(** The invariant of a pool. *)
Definition owed_all (ms : list bool) : Z := foldr (λ m n, owed m + n)%Z 0%Z ms.

Lemma owed_all_insert ms i m m' : ms !! i = Some m → owed_all (<[i := m']> ms) = (owed_all ms - owed m + owed m')%Z.
Proof.
  revert i. induction ms as [|x ms IH]; intros [|i] Hi; simplify_eq/=; [lia|]. rewrite (IH i) by done. lia.
Qed.

Lemma owed_all_nonneg ms : (0 ≤ owed_all ms)%Z.
Proof. induction ms as [|[] ms IH]; simpl; lia. Qed.

Definition pool_inv (g : guest) (ms : list bool) : Prop :=
  waiters_ok (coordinator (g_tracker g)) ∧ (owed_all ms ≤ slack g)%Z.

Lemma pool_inv_reachable js g ts : JDelete c ∉ js → rtc pstep (new_guest, job_prog <$> js) (g, ts) →
  waiters_ok (coordinator (g_tracker g)) ∧ (0 ≤ slack g)%Z.
Proof.
  intros Hd Hr.
  destruct (explained_rtc estep epre settled pool_inv (λ _ _ _ _ _ _, I)
    ltac:(intros x y ms i m m' [Hw Hs] Hi [Hw' Hs']; split; [by apply Hw'|rewrite (owed_all_insert _ _ _ _ Hi); lia])
    (new_guest, job_prog <$> js) (g, ts)) as (ms & [Hw Hs] & _); [|done|].
  { exists (replicate (length js) false). split.
    - split; [by split|]. enough (owed_all (replicate (length js) false) = 0%Z) as -> by done.
      clear. induction js as [|j js IH]; [done|]. simpl. by rewrite IH.
    - apply Forall2_same_length_lookup_2; [cbn [snd]; by rewrite length_replicate, length_fmap|].
      intros i m q Hm Hq. apply lookup_replicate in Hm as [-> _]. apply list_lookup_fmap_Some in Hq as (j & -> & Hj).
      apply eobeys_job. intros ->. apply Hd. by eapply list_elem_of_lookup_2. }
  simpl in Hs. split; [done|]. pose proof (owed_all_nonneg ms). lia.
Qed.
End counter.

(** *** Only counting an exit off closes a channel *)

Definition chans_of (g : guest) : list bool := co_chans (coordinator (g_tracker g)).

Definition closes (g g' : guest) : Prop := ∀ ch, chans_of g !! ch = Some false → chans_of g' !! ch = Some true →
  ∃ c, coordinator (g_tracker g') = notifyExecExit c (coordinator (g_tracker g)).

(** An action that leaves the channels there are as they are. *)
Lemma closes_kept g g' : (∀ ch b, chans_of g !! ch = Some b → chans_of g' !! ch = Some b) → closes g g'.
Proof. intros H ch Ho Hc. rewrite (H ch false Ho) in Hc. done. Qed.

Lemma closes_detector {A} (f : earlyExitDetector → A * earlyExitDetector) : guar closes (on_detector f).
Proof. split; [|done]. intros g. apply closes_kept. simpl. by destruct (f (detector (g_tracker g))). Qed.
Lemma closes_processes {A} (f : processRegistry → A * processRegistry) : guar closes (on_processes f).
Proof. split; [|done]. intros g. apply closes_kept. simpl. by destruct (f (processes (g_tracker g))). Qed.
Lemma closes_coordinator {A} (f : exitCoordinator → A * exitCoordinator) :
  (∀ co, (∀ ch b, co_chans co !! ch = Some b → co_chans (f co).2 !! ch = Some b) ∨ ∃ c, (f co).2 = notifyExecExit c co) →
  guar closes (on_coordinator f).
Proof.
  intros Hf. split; [|done]. intros g. pose proof (Hf (coordinator (g_tracker g))) as H. simpl.
  destruct (f (coordinator (g_tracker g))) as [a co]. simpl in *. destruct H as [H|[c ->]]; [by apply closes_kept|]. intros ch _ _. by exists c.
Qed.
Lemma closes_same {A} (p : eprog A) : guar (λ g g', g_tracker g' = g_tracker g) p → guar closes p.
Proof. apply guar_mono. intros g g' H. apply closes_kept. unfold chans_of. by rewrite H. Qed.

Lemma closes_increment c : guar closes (IncrementExecCount c).
Proof. split; [|done]. intros g. by apply closes_kept. Qed.
Lemma closes_decrement c : guar closes (DecrementExecCount c).
Proof. split; [|done]. intros g ch _ _. by exists c. Qed.

Lemma closes_for_each {A} (f : A → eprog ()) l : (∀ a, guar closes (f a)) → guar closes (for_each f l).
Proof. intros Hf. induction l as [|a l IH]; [done|]. cbn [for_each]. by apply guar_bind. Qed.

Lemma closes_handleProcessExit e c p : guar closes (handleProcessExit e c p).
Proof.
  apply guar_bind; [by apply closes_same|]. intros _. apply guar_bind; [by apply closes_same|]. intros _.
  destruct (negb _); [|done]. apply closes_coordinator. intros co. right. by exists c.
Qed.

Lemma closes_HandleStart sub c p pid : guar closes (HandleStart sub c p pid).
Proof.
  apply guar_bind; [apply closes_detector|]. intros es. destruct (_ || _); [done|].
  apply guar_bind; [apply closes_processes|]. intros _. apply guar_bind; [|done].
  destruct (negb _); [apply closes_increment|done].
Qed.

Lemma closes_handleStarted sub c p pid : guar closes (handleStarted sub c p pid).
Proof.
  apply guar_bind; [apply closes_HandleStart|]. intros es. apply closes_for_each. intros e. apply closes_handleProcessExit.
Qed.

Lemma closes_Subscribe ci : guar closes (Subscribe ci).
Proof.
  apply guar_bind; [apply closes_detector|]. intros sub. apply guar_bind; [|done].
  destruct ci as [[c pid]|]; [apply closes_processes|done].
Qed.

Lemma closes_processExit e : guar closes (processExit e).
Proof.
  apply guar_bind.
  - apply guar_bind; [apply closes_detector|]. intros _. apply guar_bind; [apply closes_processes|]. intros cps.
    apply guar_bind; [|done]. induction cps as [|cp cps IH]; [done|]. cbn [stashInits]. apply guar_bind; [|done].
    destruct (p_isInit _); [|done]. apply closes_coordinator. intros co. by left.
  - intros cps. apply closes_for_each. intros cp. unfold handleExit. destruct (p_isInit _); [|apply closes_handleProcessExit].
    apply guar_bind; [|intros [ch|]; [by apply closes_same|apply closes_handleProcessExit]].
    apply closes_coordinator. intros co. left. intros ch b Hb. unfold shouldDelayInitExit.
    destruct (co_containers co !! cp_Container cp) as [s|]; [|done]. destruct (runningExecs s =? 0)%Z; [done|].
    simpl. by apply lookup_app_l_Some.
Qed.

Lemma closes_job j : guar closes (job_prog j).
Proof.
  destruct j as [es|c p pid|c execID ip p pid err|c|i]; cbn [job_prog].
  - apply closes_for_each. intros e. apply closes_processExit.
  - apply guar_bind; [apply closes_Subscribe|]. intros sub. apply guar_bind; [apply closes_handleStarted|]. intros _. apply closes_detector.
  - apply guar_bind.
    + unfold Start_begin. case_decide; [apply guar_bind; [apply closes_Subscribe|done]|].
      apply guar_bind; [apply closes_coordinator; intros co; by left|]. intros []; [done|]. apply guar_bind; [apply closes_Subscribe|done].
    + intros [sub|]; [|done]. apply guar_bind; [|done]. unfold Start_end.
      destruct err; (apply guar_bind; [|intros _; apply guar_bind; [apply closes_handleStarted|intros _; apply guar_bind; [apply closes_detector|done]]]).
      * case_decide; [done|apply closes_decrement].
      * by apply closes_same.
  - apply guar_bind; [|intros _; apply closes_processes]. apply closes_coordinator. intros co. by left.
  - apply guar_bind; [|intros [w|]; [apply closes_handleProcessExit|done]]. apply closes_same. split; [|done]. intros g. simpl.
    destruct (g_waiting g !! i); [|done]. by case_decide.
Qed.


(** *** Early exits are detected *)

(** What other goroutines may do to the detector while a start is in progress. *)
Inductive dop :=
  | DSubscribe
  | DNotify (e : Exit)
  | DDrop (ref : nat).              (** complete or cancel another subscription *)

Definition dexec (o : dop) (d : earlyExitDetector) : earlyExitDetector :=
  match o with
  | DSubscribe => (det_subscribe d).2
  | DNotify e => det_notifyExit e d
  | DDrop ref => sub_cancel ref d
  end.

Definition notified (pid : Z) (os : list dop) : list Exit :=
  omap (λ o, match o with
             | DNotify e => if (ex_Pid e =? pid)%Z then Some e else None
             | _ => None end) os.

(** Subscription [ref] is active under id [i] and has collected [acc] per pid. *)
Record live (ref : nat) (i : Z) (acc : Z → list Exit) (d : earlyExitDetector) : Prop := {
  lv_sub : d_subscriptions d !! i = Some ref;
  lv_uniq : ∀ i', d_subscriptions d !! i' = Some ref → i' = i;
  lv_obj : ∃ s, d_heap d !! ref = Some s ∧ sub_id s = i
                ∧ ∀ pid, default [] (sub_exits s !! pid) = acc pid;
  lv_ids : ∀ ref' s, d_heap d !! ref' = Some s → ref' ≠ ref → sub_id s ≠ i;
  lv_next : (i ≤ d_nextSubID d)%Z;
  lv_bound : ∀ i' ref', d_subscriptions d !! i' = Some ref' → (ref' < length (d_heap d))%nat
}.

Lemma foldl_alter_other {A} (f : A → A) (refs : list nat) (h : list A) (ref : nat) :
  ref ∉ refs → foldl (λ h r, alter f r h) h refs !! ref = h !! ref.
Proof.
  revert h. induction refs as [|r refs IH]; intros h Hn; simpl; [done|].
  apply not_elem_of_cons in Hn as [Hr Hn]. rewrite IH by done.
  by rewrite list_lookup_alter_ne.
Qed.

Lemma foldl_alter_length {A} (f : A → A) (refs : list nat) (h : list A) :
  length (foldl (λ h r, alter f r h) h refs) = length h.
Proof.
  revert h. induction refs as [|r refs IH]; intros h; simpl; [done|].
  by rewrite IH, length_alter.
Qed.

Lemma notify_lookup e d ref :
  (∀ i i', d_subscriptions d !! i = Some ref → d_subscriptions d !! i' = Some ref → i = i') →
  d_heap (det_notifyExit e d) !! ref =
    (if decide (ref ∈ (map_to_list (d_subscriptions d)).*2)
     then sub_append e <$> (d_heap d !! ref) else d_heap d !! ref).
Proof.
  intros Hu. simpl. case_decide as Hin; [|by apply foldl_alter_other].
  apply list_elem_of_fmap in Hin as ([i r] & -> & Hin). simpl.
  apply list_elem_of_split in Hin as (l1 & l2 & Hl).
  pose proof (NoDup_map_to_list (d_subscriptions d)) as Hnd. rewrite Hl in Hnd.
  assert (Hother : ∀ l, l = l1 ∨ l = l2 → r ∉ l.*2).
  { intros l Hll Hr. apply list_elem_of_fmap in Hr as ([i' r'] & Hr' & Hr). simpl in Hr'. subst r'.
    assert (i' = i) as ->.
    { apply Hu; apply elem_of_map_to_list; rewrite Hl;
        [destruct Hll as [<-|<-]; [apply elem_of_app; by left|apply elem_of_app; right; by right]
        |apply elem_of_app; right; by left]. }
    apply NoDup_app in Hnd as (_ & Hd & Hn2). apply NoDup_cons in Hn2 as [Hn2 _].
    destruct Hll as [-> | ->]; [|done]. by eapply Hd; [exact Hr|left]. }
  rewrite Hl, fmap_app, fmap_cons, foldl_app. simpl.
  rewrite foldl_alter_other by eauto. rewrite list_lookup_alter, foldl_alter_other by eauto.
  by rewrite decide_True.
Qed.
Definition acc_add (o : dop) (acc : Z → list Exit) : Z → list Exit := λ pid,
  acc pid ++ notified pid [o].

Lemma live_subscribe ref i acc d :
  live ref i acc d → (0 ≤ i)%Z → (d_nextSubID d + 1 < two64)%Z →
  live ref i (acc_add DSubscribe acc) (dexec DSubscribe d).
Proof.
  intros [H1 H2 (s & Hs & Hid & Hx) H4 H5 H6] Hi Hn. pose proof (H6 _ _ H1) as Hlt.
  assert (Hw : uint64_wrap (d_nextSubID d + 1) = (d_nextSubID d + 1)%Z)
    by (apply uint64_wrap_id; unfold uint64_range; lia).
  split; simpl; rewrite ?Hw.
  - rewrite lookup_insert_ne by lia. done.
  - intros i'. rewrite lookup_insert. case_decide; [intros ?; simplify_eq; lia|auto].
  - exists s. split_and!; [by apply lookup_app_l_Some|done|].
    intros pid. rewrite Hx. unfold acc_add; simpl. by rewrite app_nil_r.
  - intros ref' s' Hl Hne. apply lookup_app_Some in Hl as [Hl|[_ Hl]]; [by eapply H4|].
    apply list_lookup_singleton_Some in Hl as [_ <-]. simpl. lia.
  - lia.
  - intros i' ref'. rewrite length_app, lookup_insert. simpl. case_decide; intros Hl; simplify_eq; [lia|].
    apply H6 in Hl. lia.
Qed.

Lemma live_notify ref i acc d e :
  live ref i acc d → live ref i (acc_add (DNotify e) acc) (dexec (DNotify e) d).
Proof.
  intros [H1 H2 (s & Hs & Hid & Hx) H4 H5 H6].
  assert (Hlk := notify_lookup e d ref ltac:(intros; rewrite (H2 i0), (H2 i'); done)).
  rewrite decide_True in Hlk
    by (apply list_elem_of_fmap; exists (i, ref); split; [done|by apply elem_of_map_to_list]).
  rewrite Hs in Hlk. simpl in Hlk.
  split; simpl; try done.
  - exists (sub_append e s). split_and!; [done|done|]. intros pid.
    unfold acc_add, sub_append; simpl. rewrite <- Hx, lookup_insert.
    destruct (Z.eqb_spec (ex_Pid e) pid) as [->|Hne]; simpl;
      [by rewrite decide_True|rewrite decide_False by done; by rewrite app_nil_r].
  - intros ref' s' Hl Hne.
    assert (∃ s0, d_heap d !! ref' = Some s0 ∧ sub_id s0 = sub_id s') as (s0 & Hl0 & <-); [|eauto].
    clear -Hl. revert Hl. generalize (d_heap d) as h.
    induction ((map_to_list (d_subscriptions d)).*2) as [|r rs IH]; intros h Hl; simpl in Hl; [eauto|].
    destruct (IH _ Hl) as (s0 & Hs0 & Hid). rewrite list_lookup_alter in Hs0.
    case_decide; [subst r|eauto]. destruct (h !! ref') as [s1|]; [|done].
    simpl in Hs0. injection Hs0 as <-. by exists s1.
  - intros i' ref' Hl. rewrite foldl_alter_length. eauto.
Qed.

Lemma live_drop ref i acc d ref' :
  live ref i acc d → ref' ≠ ref → live ref i (acc_add (DDrop ref') acc) (dexec (DDrop ref') d).
Proof.
  intros [H1 H2 (s & Hs & Hid & Hx) H4 H5 H6] Hne.
  assert (Hobj : ∃ s, d_heap d !! ref = Some s ∧ sub_id s = i
                   ∧ ∀ pid, default [] (sub_exits s !! pid) = acc_add (DDrop ref') acc pid).
  { exists s. split_and!; [done..|]. intros pid. unfold acc_add; simpl. by rewrite Hx, app_nil_r. }
  unfold dexec, sub_cancel. destruct (d_heap d !! ref') as [s'|] eqn:Hs'; [|by split].
  pose proof (H4 _ _ Hs' Hne) as Hid'. split; simpl; try done.
  - by rewrite lookup_delete_ne.
  - intros i'. rewrite lookup_delete. case_decide; [done|auto].
  - intros i' r. rewrite lookup_delete. case_decide; [done|eauto].
Qed.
━━━━━━━━━━━━━━━━
What the task asks -> Give back the lines of the listing from the one with "ref') acc pid)." through the end, both included, exactly as written and with nothing added.

Exercise answer ->
                   ∧ ∀ pid, default [] (sub_exits s !! pid) = acc_add (DDrop ref') acc pid).
  { exists s. split_and!; [done..|]. intros pid. unfold acc_add; simpl. by rewrite Hx, app_nil_r. }
  unfold dexec, sub_cancel. destruct (d_heap d !! ref') as [s'|] eqn:Hs'; [|by split].
  pose proof (H4 _ _ Hs' Hne) as Hid'. split; simpl; try done.
  - by rewrite lookup_delete_ne.
  - intros i'. rewrite lookup_delete. case_decide; [done|auto].
  - intros i' r. rewrite lookup_delete. case_decide; [done|eauto].
Qed.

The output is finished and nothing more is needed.